ABOUT THIS TASK:
Reproduce exactly the lines below from the one containing "(forall l l', balanced" through the one containing "intros (Hv &", including both, and nothing else.

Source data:
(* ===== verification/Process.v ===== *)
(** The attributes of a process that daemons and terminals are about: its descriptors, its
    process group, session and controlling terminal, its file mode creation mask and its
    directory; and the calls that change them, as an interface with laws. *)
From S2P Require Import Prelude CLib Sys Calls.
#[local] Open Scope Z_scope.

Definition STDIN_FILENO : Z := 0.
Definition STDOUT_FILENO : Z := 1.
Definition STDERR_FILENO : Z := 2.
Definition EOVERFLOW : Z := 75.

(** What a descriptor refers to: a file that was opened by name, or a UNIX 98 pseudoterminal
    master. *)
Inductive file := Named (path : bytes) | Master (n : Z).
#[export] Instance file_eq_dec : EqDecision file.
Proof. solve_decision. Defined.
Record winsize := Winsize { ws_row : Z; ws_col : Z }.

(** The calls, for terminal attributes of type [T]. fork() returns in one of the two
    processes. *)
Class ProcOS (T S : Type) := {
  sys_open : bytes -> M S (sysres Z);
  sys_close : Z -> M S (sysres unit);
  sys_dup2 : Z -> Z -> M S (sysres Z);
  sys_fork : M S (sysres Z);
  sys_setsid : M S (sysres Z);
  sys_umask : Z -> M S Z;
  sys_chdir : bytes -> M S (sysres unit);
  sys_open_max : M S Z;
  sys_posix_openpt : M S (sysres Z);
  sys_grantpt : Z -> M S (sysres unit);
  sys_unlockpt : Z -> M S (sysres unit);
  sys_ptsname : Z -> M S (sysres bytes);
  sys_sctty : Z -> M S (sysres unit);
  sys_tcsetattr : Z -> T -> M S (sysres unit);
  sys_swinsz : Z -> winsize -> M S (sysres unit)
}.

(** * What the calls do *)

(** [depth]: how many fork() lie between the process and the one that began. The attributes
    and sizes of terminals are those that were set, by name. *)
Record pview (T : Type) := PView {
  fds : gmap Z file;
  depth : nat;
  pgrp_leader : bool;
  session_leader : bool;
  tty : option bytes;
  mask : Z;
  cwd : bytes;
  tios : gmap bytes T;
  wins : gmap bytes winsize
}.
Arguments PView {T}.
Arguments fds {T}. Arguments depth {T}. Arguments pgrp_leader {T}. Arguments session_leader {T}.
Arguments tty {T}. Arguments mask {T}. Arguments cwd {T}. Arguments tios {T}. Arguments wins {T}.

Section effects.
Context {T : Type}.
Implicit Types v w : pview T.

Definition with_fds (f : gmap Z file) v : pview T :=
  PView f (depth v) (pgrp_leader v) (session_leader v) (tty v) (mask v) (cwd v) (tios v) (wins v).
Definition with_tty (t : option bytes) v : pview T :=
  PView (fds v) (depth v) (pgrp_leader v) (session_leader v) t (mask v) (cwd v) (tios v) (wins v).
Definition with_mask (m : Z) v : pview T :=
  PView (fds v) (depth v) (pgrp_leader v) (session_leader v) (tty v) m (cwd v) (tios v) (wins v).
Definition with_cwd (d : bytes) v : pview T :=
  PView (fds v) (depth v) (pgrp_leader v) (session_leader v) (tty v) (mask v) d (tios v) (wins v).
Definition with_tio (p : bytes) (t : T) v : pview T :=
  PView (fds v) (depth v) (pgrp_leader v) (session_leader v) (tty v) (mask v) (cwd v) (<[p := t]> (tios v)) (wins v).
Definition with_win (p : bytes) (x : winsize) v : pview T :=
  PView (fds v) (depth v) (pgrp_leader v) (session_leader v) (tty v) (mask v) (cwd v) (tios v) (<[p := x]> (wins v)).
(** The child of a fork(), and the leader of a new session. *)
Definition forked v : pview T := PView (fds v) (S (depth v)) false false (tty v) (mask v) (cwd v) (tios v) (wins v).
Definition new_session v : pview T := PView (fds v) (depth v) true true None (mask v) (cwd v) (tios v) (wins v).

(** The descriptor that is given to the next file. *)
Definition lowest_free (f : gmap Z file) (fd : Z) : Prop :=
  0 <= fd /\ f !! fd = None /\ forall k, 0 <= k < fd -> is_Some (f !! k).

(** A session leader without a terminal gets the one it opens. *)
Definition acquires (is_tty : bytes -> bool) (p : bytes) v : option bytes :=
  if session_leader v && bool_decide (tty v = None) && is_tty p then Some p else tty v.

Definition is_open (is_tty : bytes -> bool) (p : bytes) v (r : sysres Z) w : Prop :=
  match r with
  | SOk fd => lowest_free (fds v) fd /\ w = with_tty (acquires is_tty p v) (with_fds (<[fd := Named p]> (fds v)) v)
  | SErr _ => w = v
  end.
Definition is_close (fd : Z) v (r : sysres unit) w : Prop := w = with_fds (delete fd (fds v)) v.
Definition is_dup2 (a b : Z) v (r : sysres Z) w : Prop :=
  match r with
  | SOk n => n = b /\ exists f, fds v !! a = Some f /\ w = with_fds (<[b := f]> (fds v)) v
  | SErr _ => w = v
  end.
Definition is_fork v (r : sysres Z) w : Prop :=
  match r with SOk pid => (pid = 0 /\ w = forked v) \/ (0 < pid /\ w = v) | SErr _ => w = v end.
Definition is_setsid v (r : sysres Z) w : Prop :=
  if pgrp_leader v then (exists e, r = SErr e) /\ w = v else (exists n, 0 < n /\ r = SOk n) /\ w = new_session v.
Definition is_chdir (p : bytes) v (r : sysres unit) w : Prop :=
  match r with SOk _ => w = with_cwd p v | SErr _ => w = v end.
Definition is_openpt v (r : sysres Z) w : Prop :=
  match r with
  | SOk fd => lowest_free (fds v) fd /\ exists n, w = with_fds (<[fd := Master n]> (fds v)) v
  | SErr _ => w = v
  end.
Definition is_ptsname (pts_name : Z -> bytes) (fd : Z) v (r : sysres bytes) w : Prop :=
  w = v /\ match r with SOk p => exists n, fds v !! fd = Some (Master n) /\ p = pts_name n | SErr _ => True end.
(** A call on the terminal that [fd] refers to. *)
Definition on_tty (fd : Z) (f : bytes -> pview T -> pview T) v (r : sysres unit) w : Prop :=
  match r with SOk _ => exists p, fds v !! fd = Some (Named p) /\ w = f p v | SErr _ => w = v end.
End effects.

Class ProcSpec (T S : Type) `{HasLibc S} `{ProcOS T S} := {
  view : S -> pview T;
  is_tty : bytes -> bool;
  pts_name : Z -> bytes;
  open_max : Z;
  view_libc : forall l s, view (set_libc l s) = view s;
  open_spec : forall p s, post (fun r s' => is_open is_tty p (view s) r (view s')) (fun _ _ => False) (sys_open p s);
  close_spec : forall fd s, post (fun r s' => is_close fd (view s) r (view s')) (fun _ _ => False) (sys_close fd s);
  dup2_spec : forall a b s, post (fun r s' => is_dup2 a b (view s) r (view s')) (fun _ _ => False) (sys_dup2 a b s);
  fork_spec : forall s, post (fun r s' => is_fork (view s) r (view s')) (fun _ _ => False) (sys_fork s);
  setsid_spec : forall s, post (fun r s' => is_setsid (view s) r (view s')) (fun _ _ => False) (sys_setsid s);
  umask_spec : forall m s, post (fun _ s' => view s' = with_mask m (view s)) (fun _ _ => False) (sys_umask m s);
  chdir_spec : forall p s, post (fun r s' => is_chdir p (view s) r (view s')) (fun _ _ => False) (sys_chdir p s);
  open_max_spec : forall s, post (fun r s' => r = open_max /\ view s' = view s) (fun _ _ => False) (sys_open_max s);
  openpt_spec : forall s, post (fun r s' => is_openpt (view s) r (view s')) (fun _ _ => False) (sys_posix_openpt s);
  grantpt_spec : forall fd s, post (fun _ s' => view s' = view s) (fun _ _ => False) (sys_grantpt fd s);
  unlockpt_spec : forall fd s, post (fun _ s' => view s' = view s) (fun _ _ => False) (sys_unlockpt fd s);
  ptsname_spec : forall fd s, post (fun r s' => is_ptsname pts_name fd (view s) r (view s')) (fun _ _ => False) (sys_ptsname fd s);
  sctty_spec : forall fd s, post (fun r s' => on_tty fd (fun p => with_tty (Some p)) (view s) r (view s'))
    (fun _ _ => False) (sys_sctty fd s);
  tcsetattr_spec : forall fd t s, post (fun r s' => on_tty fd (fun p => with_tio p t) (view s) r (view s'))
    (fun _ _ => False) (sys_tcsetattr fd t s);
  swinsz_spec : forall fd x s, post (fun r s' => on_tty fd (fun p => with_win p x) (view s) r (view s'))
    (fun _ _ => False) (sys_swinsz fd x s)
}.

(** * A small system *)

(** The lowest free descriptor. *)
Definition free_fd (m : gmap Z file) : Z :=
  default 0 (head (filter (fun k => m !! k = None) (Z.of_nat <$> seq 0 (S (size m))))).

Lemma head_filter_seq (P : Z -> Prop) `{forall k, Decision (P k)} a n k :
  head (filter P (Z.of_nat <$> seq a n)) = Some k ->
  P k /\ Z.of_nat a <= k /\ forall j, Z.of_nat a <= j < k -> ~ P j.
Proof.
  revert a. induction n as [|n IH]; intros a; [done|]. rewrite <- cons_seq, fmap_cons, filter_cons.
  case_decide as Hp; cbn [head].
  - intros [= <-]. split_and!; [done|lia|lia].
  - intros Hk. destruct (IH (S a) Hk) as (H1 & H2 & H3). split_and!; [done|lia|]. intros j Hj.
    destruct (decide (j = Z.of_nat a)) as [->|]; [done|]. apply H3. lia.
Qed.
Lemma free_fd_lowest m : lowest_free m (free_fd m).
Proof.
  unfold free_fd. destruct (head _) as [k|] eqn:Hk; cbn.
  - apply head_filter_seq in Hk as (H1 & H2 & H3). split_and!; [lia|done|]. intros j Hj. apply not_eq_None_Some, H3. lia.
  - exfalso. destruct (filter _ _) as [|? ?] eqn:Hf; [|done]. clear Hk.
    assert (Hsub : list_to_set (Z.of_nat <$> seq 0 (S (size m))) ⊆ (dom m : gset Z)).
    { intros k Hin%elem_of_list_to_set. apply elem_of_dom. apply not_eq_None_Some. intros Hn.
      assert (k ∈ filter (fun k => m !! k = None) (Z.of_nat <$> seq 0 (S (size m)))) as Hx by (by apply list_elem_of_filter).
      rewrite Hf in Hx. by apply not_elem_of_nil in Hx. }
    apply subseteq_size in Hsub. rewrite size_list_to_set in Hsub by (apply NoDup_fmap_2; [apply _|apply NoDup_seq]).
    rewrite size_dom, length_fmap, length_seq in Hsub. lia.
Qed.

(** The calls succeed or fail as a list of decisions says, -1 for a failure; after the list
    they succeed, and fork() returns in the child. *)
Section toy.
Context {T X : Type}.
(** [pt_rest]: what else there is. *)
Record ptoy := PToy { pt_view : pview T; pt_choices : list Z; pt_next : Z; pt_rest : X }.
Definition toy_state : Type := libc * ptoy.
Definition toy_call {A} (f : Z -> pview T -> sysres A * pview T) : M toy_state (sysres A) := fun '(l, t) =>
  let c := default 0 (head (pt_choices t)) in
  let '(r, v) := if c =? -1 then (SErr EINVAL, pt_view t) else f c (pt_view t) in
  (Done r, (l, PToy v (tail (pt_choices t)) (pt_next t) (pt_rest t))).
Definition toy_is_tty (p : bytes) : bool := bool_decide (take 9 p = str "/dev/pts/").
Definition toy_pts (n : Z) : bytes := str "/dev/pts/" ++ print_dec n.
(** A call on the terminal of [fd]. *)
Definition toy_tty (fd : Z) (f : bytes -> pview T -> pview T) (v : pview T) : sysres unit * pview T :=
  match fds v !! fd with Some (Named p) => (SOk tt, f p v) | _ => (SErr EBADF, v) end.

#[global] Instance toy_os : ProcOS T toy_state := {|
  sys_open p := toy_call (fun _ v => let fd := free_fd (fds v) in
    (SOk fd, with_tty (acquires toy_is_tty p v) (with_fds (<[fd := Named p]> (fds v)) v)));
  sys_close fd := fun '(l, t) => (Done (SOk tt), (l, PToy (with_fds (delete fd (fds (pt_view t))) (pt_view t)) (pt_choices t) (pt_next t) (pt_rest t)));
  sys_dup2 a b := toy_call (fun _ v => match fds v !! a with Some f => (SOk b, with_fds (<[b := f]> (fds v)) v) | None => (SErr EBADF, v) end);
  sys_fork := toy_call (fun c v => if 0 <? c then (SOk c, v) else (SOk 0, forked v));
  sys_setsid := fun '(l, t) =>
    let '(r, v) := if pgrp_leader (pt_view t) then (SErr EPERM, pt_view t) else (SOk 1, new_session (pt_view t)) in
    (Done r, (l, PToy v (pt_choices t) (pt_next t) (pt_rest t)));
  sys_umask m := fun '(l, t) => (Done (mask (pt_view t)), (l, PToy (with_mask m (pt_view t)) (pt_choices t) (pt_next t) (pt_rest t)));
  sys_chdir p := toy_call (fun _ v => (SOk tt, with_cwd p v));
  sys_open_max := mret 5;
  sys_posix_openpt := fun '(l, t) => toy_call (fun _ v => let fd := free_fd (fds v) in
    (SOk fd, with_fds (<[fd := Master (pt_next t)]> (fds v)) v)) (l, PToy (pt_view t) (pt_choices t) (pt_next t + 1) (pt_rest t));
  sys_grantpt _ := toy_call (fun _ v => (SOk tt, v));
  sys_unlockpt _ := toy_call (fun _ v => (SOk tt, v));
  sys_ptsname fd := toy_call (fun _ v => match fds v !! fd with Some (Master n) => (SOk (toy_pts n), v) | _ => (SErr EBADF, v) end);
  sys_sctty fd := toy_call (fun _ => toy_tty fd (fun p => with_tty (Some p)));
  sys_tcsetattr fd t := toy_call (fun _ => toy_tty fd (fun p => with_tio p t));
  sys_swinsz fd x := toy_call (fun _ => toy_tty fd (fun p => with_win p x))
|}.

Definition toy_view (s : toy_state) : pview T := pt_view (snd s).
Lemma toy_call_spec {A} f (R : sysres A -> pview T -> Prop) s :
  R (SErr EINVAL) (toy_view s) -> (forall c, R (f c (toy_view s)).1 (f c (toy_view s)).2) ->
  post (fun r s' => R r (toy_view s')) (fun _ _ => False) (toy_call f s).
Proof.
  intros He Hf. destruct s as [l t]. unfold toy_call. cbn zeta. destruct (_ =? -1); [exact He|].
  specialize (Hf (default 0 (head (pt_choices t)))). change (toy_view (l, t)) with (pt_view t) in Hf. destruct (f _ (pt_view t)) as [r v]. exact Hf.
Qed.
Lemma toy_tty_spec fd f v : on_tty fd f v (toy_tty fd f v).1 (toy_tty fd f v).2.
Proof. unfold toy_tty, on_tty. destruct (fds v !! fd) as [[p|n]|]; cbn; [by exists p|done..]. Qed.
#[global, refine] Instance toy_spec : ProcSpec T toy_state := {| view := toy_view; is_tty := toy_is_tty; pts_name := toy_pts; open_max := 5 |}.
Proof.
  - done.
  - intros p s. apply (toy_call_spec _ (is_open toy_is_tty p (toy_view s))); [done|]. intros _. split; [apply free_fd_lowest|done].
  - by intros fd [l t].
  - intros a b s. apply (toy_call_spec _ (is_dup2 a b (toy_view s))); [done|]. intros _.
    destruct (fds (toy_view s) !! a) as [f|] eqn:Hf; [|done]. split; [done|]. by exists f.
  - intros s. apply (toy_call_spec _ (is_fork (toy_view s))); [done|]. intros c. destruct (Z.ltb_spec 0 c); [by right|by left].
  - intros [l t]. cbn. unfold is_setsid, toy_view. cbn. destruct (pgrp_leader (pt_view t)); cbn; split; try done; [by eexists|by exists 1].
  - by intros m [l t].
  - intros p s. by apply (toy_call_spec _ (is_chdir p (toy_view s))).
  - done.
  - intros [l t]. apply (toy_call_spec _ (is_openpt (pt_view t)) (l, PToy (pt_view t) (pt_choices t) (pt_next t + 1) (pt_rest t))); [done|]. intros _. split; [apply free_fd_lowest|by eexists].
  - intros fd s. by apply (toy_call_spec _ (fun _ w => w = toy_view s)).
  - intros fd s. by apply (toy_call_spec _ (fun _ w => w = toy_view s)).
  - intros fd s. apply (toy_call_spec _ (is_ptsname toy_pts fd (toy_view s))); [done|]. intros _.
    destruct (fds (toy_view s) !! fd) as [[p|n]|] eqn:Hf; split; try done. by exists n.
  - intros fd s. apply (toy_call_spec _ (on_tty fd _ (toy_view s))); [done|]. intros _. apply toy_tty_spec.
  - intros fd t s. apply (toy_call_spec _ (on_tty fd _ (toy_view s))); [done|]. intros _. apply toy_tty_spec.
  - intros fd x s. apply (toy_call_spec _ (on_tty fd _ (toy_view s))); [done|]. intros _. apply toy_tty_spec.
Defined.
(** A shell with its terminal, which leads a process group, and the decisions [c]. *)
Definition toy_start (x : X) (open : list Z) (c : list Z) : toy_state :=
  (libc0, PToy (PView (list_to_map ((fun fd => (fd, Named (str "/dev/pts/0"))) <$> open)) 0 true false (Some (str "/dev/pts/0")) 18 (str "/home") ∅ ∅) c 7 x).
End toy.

---

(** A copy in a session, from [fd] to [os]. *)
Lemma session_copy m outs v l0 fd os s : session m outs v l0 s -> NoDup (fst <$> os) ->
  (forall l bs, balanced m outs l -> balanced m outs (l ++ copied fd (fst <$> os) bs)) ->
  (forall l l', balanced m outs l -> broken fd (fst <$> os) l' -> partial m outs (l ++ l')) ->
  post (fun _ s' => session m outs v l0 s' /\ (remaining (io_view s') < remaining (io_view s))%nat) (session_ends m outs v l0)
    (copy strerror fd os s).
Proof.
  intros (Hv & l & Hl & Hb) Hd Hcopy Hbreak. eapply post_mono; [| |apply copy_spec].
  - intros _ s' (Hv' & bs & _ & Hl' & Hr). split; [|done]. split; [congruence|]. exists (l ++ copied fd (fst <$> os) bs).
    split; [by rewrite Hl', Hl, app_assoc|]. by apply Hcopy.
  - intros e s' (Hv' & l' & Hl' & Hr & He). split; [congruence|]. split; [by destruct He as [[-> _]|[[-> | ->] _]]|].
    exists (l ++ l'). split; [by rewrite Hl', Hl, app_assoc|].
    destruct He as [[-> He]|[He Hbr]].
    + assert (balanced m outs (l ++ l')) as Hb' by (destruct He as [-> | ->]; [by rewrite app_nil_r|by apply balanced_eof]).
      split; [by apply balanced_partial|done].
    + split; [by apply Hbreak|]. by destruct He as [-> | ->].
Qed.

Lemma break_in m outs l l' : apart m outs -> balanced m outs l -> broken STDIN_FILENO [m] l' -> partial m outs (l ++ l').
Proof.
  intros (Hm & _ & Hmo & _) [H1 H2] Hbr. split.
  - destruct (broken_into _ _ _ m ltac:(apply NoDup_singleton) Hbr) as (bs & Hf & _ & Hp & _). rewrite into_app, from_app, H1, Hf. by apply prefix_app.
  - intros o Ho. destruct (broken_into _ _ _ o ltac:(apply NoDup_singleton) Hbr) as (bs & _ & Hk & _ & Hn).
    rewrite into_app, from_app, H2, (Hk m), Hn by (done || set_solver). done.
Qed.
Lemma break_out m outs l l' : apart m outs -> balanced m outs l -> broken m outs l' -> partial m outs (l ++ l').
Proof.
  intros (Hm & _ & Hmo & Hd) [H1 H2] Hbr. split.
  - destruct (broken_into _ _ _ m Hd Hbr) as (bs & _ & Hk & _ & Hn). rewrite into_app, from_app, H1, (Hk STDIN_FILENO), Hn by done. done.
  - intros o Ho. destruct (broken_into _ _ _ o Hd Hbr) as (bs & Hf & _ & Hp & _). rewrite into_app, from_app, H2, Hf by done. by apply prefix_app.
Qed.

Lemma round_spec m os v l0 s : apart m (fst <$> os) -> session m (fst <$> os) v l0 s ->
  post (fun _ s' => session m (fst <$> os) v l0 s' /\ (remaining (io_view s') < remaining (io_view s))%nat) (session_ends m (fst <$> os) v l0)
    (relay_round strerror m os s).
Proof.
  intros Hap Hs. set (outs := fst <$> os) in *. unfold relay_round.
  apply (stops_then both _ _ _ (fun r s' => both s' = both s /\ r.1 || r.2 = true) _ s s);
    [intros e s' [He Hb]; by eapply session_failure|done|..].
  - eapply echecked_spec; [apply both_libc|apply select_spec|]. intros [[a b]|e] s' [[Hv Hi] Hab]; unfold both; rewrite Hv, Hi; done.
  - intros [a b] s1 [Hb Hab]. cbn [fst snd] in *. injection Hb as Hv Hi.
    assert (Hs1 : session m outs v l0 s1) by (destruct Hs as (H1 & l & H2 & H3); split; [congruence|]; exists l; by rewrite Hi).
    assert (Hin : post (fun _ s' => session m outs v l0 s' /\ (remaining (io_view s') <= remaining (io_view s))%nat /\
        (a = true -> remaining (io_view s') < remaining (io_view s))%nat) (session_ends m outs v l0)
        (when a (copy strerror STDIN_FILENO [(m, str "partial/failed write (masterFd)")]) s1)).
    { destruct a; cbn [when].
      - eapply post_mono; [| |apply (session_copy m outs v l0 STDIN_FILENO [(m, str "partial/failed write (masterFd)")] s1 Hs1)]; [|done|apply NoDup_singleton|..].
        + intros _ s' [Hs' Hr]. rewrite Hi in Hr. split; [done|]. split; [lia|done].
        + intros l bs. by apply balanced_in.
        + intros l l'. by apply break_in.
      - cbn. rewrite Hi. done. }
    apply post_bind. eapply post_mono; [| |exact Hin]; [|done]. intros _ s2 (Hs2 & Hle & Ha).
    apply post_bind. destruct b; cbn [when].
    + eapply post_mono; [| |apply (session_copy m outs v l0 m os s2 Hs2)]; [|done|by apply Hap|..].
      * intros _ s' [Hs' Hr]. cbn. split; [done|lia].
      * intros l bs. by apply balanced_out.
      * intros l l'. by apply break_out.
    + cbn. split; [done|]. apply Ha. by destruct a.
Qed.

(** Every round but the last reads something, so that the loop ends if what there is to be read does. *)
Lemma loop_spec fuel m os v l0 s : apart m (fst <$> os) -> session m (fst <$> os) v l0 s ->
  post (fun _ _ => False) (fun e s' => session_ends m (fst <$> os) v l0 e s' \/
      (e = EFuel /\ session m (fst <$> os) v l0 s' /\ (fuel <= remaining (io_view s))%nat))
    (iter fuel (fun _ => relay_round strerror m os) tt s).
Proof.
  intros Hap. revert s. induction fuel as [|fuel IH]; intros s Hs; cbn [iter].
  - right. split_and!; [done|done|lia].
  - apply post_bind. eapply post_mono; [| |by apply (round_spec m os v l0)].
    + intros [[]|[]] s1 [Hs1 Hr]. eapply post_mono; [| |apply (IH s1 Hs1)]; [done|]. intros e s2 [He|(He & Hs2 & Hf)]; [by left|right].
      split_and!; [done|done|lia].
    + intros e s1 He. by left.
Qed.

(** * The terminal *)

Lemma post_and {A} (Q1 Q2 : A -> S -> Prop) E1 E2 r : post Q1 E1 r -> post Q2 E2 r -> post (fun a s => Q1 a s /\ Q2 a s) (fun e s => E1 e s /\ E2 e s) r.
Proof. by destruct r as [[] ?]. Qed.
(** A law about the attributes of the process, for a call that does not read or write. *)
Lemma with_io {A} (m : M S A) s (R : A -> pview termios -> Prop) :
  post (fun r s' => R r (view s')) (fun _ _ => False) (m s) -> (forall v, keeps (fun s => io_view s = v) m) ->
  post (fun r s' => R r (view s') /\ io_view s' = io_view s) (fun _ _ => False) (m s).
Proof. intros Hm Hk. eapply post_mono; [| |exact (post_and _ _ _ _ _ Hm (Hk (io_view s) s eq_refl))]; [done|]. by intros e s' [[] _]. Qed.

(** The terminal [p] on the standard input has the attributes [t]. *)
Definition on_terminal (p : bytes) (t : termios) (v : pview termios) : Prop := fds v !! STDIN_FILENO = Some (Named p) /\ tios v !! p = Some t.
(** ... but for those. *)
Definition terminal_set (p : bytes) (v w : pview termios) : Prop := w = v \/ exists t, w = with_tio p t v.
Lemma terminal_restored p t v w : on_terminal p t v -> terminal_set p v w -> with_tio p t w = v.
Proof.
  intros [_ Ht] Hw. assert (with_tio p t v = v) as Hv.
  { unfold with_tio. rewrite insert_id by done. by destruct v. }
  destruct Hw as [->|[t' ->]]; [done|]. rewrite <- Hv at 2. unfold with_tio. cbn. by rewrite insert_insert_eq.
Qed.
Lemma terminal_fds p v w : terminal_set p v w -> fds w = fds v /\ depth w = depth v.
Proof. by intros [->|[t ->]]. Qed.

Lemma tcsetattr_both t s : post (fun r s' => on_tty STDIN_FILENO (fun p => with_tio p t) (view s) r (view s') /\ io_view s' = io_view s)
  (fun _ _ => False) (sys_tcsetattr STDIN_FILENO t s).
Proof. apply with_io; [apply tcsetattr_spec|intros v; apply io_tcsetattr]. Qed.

ANSWER BOX:
  (forall l l', balanced m outs l -> broken fd (fst <$> os) l' -> partial m outs (l ++ l')) ->
  post (fun _ s' => session m outs v l0 s' /\ (remaining (io_view s') < remaining (io_view s))%nat) (session_ends m outs v l0)
    (copy strerror fd os s).
Proof.
  intros (Hv & l & Hl & Hb) Hd Hcopy Hbreak. eapply post_mono; [| |apply copy_spec].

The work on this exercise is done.